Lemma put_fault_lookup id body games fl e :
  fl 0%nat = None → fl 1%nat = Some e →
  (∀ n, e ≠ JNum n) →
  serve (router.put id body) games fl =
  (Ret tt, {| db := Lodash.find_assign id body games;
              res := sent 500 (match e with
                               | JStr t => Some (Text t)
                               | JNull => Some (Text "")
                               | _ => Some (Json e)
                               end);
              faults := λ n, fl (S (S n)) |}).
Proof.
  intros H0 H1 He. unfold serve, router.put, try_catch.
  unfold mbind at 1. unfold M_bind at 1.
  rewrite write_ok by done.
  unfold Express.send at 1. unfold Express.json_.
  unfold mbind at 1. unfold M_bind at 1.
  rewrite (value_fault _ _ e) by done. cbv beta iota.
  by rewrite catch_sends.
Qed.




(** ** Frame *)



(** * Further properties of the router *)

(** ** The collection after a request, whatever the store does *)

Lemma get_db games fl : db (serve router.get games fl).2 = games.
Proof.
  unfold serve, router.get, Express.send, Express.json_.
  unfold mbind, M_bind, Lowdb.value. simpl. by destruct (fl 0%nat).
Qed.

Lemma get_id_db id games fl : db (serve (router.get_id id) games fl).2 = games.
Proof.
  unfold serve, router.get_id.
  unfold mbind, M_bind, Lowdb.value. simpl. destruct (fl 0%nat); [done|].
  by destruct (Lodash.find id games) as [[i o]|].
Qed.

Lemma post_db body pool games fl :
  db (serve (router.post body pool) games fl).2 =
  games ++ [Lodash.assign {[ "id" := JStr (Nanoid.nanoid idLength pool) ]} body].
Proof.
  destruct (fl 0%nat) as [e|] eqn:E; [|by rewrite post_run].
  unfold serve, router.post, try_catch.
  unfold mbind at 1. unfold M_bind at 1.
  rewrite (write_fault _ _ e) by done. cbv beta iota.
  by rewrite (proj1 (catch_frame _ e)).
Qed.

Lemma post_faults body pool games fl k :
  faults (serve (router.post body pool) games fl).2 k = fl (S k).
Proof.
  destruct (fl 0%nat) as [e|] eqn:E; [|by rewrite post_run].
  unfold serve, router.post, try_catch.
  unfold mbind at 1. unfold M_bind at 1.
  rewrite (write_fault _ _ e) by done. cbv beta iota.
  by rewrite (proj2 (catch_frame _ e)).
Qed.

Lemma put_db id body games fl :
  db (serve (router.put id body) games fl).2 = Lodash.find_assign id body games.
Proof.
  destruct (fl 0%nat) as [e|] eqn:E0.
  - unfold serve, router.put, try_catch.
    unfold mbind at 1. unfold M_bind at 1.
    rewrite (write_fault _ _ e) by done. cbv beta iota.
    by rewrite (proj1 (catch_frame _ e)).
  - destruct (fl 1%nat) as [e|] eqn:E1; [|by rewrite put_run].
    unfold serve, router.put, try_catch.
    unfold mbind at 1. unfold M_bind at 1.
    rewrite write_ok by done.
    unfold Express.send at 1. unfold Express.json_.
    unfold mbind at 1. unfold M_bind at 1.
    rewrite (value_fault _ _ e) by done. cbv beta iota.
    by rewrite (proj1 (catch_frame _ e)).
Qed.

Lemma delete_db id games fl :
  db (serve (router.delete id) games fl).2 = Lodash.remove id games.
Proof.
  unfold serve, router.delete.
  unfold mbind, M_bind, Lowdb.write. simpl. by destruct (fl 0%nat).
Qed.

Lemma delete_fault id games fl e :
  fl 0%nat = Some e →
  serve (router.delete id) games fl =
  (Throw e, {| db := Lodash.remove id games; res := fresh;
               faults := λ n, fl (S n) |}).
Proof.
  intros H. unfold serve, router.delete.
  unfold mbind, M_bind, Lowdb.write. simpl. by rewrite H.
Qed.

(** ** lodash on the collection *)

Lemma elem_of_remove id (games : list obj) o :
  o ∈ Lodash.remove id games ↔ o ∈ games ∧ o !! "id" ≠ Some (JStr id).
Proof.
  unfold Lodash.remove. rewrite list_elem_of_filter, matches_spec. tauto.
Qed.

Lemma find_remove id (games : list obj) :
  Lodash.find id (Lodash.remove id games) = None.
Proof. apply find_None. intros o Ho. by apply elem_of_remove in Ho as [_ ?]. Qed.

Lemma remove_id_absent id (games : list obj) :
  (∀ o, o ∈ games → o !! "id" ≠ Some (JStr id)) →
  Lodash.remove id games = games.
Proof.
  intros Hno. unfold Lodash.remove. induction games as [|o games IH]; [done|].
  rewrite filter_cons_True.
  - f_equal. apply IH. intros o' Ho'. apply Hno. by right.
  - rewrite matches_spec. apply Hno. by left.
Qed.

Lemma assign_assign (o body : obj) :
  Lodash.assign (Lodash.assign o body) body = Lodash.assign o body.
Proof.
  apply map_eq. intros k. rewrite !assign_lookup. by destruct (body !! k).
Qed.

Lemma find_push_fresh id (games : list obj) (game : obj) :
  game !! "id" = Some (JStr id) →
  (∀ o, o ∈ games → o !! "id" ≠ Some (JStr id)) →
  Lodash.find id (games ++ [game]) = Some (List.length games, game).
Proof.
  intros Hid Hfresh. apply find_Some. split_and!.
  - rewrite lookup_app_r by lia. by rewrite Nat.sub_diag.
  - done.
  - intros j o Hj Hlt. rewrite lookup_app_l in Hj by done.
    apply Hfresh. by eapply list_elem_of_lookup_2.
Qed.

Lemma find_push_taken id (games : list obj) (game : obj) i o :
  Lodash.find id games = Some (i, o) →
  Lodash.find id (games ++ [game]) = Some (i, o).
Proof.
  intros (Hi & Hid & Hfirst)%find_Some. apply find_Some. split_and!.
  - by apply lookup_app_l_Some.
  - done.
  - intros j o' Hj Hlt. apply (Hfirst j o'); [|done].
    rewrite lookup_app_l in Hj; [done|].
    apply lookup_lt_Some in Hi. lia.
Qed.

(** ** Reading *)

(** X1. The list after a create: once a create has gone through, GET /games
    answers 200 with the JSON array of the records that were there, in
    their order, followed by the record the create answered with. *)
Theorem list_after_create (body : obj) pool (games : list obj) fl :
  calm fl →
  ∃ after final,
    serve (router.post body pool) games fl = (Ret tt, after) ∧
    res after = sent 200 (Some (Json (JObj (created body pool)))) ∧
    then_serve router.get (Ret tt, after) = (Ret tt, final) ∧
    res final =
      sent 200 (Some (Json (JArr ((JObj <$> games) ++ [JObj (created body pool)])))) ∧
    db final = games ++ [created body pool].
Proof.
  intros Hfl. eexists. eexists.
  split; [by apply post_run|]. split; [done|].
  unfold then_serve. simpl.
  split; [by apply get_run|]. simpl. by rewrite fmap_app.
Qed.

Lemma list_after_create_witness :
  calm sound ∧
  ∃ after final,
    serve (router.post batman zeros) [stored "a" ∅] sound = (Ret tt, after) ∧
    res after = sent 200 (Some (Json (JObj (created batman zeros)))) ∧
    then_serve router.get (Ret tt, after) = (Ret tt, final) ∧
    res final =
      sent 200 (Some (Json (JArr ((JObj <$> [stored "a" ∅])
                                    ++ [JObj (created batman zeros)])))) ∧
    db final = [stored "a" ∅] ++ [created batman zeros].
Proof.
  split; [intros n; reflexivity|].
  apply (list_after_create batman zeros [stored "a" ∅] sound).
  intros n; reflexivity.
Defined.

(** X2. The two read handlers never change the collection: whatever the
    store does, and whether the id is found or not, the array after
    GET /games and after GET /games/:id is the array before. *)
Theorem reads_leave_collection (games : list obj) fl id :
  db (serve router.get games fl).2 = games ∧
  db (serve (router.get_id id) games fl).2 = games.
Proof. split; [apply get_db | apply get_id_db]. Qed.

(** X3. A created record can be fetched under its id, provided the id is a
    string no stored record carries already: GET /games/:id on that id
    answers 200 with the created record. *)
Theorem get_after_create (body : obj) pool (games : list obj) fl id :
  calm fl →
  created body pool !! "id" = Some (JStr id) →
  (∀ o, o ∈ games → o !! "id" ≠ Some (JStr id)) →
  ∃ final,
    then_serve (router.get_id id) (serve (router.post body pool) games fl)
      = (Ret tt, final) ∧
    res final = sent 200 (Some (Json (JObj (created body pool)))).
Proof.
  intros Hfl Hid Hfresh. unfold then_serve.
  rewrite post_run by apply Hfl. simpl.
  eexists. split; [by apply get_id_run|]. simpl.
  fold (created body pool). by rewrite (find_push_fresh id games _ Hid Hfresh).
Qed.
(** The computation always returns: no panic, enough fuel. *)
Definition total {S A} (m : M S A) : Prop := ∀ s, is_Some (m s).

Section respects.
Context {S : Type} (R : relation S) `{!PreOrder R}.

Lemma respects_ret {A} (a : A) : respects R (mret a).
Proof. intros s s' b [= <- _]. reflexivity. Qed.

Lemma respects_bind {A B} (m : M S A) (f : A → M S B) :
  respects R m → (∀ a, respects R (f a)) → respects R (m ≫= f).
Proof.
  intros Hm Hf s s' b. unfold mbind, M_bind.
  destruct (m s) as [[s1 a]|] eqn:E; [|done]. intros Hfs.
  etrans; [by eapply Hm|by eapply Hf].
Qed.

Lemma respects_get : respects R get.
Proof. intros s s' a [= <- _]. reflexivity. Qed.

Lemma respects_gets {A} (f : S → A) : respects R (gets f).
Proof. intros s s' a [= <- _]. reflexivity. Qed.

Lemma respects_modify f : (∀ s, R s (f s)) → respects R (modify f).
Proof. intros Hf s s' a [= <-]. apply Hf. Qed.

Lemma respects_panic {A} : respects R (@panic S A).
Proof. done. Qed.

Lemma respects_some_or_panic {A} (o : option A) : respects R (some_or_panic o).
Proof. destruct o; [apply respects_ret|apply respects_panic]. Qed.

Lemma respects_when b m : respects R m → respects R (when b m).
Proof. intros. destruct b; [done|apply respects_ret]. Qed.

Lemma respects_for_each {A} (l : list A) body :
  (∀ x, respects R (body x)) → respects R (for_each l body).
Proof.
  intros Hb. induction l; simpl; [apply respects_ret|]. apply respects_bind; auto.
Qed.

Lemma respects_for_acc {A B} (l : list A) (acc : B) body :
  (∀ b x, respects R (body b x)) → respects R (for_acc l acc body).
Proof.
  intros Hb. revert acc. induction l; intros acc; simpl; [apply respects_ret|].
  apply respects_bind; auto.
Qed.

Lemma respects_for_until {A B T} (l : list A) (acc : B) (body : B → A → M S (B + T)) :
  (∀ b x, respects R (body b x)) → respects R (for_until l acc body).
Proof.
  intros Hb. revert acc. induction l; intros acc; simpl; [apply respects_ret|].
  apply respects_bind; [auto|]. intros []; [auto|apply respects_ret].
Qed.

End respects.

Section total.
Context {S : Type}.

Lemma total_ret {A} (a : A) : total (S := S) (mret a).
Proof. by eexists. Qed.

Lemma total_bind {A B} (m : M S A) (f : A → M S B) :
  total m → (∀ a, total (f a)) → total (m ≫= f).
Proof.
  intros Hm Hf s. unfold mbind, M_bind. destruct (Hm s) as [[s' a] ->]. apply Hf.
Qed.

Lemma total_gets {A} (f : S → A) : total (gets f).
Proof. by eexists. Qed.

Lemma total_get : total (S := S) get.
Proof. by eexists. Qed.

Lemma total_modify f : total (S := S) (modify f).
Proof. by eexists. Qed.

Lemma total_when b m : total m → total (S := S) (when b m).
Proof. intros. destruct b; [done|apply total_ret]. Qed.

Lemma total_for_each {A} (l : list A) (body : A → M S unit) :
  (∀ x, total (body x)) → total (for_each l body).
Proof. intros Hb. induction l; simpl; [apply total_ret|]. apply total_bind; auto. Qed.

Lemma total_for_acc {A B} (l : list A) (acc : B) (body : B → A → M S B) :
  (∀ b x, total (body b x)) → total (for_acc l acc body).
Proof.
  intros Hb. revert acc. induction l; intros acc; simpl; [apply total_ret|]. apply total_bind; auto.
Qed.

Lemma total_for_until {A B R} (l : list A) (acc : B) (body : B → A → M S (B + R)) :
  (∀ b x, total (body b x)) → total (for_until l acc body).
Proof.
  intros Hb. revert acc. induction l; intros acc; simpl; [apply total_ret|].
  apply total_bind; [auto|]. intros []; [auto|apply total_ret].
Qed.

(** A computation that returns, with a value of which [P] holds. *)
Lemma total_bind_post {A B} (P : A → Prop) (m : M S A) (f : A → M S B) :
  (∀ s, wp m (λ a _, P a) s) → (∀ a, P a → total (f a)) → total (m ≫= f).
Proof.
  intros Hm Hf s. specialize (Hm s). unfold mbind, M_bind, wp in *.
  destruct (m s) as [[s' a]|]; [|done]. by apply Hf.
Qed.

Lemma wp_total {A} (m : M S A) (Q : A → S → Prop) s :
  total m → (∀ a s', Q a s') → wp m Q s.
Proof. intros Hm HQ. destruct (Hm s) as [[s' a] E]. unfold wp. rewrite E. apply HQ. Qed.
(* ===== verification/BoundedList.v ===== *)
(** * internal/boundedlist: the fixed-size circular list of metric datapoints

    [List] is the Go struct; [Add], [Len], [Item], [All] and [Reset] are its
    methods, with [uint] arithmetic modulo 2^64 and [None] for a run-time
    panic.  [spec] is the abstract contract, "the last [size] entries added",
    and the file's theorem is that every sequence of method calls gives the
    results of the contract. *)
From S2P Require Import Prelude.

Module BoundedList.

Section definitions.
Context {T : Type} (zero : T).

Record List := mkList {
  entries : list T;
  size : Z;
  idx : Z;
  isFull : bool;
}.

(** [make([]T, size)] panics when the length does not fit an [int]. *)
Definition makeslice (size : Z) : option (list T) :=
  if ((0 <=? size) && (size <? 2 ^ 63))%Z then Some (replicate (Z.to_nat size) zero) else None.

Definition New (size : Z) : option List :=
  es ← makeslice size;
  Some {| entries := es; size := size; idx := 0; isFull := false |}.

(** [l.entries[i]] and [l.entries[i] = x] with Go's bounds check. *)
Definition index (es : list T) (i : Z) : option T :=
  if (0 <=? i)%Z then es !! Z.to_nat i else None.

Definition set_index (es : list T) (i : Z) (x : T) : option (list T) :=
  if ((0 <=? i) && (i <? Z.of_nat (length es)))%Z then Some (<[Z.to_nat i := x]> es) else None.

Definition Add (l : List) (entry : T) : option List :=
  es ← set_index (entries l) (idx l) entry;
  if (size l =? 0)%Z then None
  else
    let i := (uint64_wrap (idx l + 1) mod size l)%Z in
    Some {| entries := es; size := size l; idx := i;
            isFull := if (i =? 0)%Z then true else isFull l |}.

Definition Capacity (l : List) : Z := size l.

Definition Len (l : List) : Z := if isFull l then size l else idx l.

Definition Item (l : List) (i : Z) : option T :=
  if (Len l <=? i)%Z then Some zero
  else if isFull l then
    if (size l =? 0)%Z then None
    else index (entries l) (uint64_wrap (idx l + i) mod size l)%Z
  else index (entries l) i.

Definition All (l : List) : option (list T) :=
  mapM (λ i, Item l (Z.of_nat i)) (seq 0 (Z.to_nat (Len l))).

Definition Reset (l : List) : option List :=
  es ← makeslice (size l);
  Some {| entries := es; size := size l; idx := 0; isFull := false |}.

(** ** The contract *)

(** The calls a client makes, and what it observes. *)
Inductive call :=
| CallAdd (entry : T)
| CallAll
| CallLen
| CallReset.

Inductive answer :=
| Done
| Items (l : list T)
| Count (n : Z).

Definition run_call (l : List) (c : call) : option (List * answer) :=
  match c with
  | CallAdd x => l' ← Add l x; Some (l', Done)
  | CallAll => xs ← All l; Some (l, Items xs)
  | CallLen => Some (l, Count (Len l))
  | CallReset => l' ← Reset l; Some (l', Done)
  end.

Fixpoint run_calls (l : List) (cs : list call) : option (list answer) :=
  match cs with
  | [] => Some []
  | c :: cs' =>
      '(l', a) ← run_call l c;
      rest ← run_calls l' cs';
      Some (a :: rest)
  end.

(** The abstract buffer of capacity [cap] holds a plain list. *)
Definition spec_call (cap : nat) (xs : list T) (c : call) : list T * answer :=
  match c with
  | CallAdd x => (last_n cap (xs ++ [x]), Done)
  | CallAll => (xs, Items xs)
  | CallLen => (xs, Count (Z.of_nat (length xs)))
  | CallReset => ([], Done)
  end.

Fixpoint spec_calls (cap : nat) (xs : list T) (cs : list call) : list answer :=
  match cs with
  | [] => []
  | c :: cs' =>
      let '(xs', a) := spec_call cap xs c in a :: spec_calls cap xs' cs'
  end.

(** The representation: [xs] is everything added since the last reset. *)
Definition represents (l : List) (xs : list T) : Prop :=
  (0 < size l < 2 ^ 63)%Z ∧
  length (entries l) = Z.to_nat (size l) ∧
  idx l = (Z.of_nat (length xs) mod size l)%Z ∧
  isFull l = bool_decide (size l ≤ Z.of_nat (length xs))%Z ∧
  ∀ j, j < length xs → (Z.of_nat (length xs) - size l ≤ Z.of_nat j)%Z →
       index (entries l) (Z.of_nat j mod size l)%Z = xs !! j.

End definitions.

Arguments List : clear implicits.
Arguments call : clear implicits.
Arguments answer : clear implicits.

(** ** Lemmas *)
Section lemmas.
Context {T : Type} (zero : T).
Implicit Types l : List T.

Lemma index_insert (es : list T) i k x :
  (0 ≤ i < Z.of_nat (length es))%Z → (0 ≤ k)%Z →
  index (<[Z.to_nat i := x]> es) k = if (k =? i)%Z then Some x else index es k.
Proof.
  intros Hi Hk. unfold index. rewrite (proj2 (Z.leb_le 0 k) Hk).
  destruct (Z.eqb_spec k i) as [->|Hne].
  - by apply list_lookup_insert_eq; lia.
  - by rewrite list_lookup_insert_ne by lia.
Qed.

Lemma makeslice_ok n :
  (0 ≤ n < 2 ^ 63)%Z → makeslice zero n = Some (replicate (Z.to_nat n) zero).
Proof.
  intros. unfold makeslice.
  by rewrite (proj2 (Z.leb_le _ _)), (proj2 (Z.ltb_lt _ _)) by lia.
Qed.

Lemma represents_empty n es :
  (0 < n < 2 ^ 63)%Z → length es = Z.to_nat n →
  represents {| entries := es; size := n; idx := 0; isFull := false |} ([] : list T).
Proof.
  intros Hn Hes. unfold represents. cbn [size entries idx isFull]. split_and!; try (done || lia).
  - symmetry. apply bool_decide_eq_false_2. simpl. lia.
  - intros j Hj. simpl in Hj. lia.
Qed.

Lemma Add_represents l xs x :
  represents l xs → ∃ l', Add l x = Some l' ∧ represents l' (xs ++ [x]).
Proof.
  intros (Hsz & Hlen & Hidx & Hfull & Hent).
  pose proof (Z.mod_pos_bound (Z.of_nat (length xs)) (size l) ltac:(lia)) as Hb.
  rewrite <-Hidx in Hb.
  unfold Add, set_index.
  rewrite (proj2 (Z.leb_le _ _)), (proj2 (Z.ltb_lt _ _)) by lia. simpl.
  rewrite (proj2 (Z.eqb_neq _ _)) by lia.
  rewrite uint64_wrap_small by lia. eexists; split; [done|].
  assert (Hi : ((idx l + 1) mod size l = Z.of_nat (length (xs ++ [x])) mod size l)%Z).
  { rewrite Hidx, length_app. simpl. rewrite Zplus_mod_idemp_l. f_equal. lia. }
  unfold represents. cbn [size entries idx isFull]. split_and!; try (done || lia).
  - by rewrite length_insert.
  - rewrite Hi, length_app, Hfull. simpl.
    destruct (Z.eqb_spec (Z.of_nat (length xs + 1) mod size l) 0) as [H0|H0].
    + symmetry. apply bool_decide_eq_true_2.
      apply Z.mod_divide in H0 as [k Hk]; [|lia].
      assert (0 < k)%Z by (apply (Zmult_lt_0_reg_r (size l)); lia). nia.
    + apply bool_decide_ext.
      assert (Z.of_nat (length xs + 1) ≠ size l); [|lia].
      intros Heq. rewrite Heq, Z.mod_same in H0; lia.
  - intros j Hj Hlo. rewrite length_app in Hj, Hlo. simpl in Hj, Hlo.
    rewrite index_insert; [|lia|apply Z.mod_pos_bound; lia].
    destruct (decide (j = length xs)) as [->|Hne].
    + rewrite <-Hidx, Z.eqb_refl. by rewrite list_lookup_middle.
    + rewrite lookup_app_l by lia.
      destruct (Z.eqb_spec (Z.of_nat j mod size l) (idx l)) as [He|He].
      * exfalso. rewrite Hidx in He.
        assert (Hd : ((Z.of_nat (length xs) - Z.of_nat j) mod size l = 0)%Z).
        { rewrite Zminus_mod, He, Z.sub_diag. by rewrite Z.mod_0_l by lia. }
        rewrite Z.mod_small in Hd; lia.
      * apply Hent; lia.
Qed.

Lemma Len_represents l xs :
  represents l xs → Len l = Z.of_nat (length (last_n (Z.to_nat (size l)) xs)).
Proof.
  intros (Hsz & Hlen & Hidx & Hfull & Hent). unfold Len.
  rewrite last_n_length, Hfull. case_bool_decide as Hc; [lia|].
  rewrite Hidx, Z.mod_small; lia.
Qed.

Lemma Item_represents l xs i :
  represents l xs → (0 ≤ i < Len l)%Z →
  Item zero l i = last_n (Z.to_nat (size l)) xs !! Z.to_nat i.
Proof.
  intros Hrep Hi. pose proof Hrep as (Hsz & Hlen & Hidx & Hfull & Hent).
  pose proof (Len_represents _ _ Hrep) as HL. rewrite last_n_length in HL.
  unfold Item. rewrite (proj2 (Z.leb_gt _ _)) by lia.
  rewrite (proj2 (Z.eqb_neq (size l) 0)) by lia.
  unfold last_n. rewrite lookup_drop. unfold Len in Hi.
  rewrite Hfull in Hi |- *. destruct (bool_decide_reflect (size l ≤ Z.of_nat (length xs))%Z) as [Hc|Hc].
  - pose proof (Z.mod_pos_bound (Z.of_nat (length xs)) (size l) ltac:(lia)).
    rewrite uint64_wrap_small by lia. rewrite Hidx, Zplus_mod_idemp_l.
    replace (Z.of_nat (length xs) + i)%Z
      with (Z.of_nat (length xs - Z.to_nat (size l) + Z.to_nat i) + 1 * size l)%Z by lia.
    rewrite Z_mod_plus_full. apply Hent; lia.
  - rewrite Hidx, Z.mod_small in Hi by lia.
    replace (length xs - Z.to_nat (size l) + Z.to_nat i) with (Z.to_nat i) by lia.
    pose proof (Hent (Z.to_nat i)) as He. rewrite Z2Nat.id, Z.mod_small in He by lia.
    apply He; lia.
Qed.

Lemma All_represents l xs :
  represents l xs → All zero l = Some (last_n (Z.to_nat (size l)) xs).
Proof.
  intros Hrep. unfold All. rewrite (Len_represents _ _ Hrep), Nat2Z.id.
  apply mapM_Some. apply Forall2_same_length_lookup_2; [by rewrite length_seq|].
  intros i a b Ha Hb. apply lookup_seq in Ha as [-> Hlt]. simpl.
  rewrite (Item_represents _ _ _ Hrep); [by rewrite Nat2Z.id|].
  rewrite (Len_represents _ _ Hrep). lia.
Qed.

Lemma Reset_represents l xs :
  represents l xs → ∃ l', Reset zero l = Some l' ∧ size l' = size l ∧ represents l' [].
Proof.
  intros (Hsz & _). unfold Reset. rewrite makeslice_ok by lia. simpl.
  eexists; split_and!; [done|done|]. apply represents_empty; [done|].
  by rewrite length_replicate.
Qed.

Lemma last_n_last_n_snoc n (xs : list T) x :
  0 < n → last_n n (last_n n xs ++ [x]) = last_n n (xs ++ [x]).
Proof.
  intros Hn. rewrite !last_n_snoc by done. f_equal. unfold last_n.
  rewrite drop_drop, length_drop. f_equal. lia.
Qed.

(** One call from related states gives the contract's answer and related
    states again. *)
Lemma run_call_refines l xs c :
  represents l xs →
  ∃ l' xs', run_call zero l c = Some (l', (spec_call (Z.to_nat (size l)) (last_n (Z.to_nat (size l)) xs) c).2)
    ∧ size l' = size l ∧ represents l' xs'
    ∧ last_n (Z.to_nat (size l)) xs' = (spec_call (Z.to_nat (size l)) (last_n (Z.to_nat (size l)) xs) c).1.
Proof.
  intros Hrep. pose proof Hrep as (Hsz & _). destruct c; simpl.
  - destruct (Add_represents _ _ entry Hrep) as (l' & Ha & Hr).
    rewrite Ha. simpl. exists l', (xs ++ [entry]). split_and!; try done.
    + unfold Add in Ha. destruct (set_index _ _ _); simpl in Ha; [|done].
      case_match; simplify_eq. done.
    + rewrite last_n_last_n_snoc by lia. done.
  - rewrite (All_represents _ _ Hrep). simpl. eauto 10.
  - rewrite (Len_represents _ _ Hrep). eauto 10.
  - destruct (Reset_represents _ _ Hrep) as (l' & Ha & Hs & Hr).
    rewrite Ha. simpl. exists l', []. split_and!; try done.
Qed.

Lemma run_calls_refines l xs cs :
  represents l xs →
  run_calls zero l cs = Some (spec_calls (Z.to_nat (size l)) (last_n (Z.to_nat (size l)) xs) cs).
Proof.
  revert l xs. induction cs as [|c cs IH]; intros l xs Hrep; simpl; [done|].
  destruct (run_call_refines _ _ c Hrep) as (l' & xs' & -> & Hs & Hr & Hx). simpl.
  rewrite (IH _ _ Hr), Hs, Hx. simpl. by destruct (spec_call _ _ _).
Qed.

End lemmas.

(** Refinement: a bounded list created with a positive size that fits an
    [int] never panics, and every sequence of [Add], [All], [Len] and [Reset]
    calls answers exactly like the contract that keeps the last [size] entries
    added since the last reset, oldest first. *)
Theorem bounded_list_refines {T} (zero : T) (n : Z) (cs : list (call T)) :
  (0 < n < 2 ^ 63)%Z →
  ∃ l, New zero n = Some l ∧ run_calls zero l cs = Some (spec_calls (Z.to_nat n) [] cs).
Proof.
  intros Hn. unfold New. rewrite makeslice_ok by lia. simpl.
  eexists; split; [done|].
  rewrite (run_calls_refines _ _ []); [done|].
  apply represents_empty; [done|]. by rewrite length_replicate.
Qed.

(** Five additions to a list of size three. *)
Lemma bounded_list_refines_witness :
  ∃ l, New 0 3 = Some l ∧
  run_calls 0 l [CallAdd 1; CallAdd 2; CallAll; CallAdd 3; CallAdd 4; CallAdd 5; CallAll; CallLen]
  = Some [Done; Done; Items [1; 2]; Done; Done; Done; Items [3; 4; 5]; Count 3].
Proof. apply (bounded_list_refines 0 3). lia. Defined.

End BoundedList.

- - -

# TASK ITEM
Give back exactly the lines above starting at the line where "CallAdd (entry : T)" appears and ending at the line where "(xs, Items xs)" appears, both included, with no other lines.

# SOLUTION TO THE PROBLEM
| CallAdd (entry : T)
| CallAll
| CallLen
| CallReset.

Inductive answer :=
| Done
| Items (l : list T)
| Count (n : Z).

Definition run_call (l : List) (c : call) : option (List * answer) :=
  match c with
  | CallAdd x => l' ← Add l x; Some (l', Done)
  | CallAll => xs ← All l; Some (l, Items xs)
  | CallLen => Some (l, Count (Len l))
  | CallReset => l' ← Reset l; Some (l', Done)
  end.

Fixpoint run_calls (l : List) (cs : list call) : option (list answer) :=
  match cs with
  | [] => Some []
  | c :: cs' =>
      '(l', a) ← run_call l c;
      rest ← run_calls l' cs';
      Some (a :: rest)
  end.

(** The abstract buffer of capacity [cap] holds a plain list. *)
Definition spec_call (cap : nat) (xs : list T) (c : call) : list T * answer :=
  match c with
  | CallAdd x => (last_n cap (xs ++ [x]), Done)
  | CallAll => (xs, Items xs)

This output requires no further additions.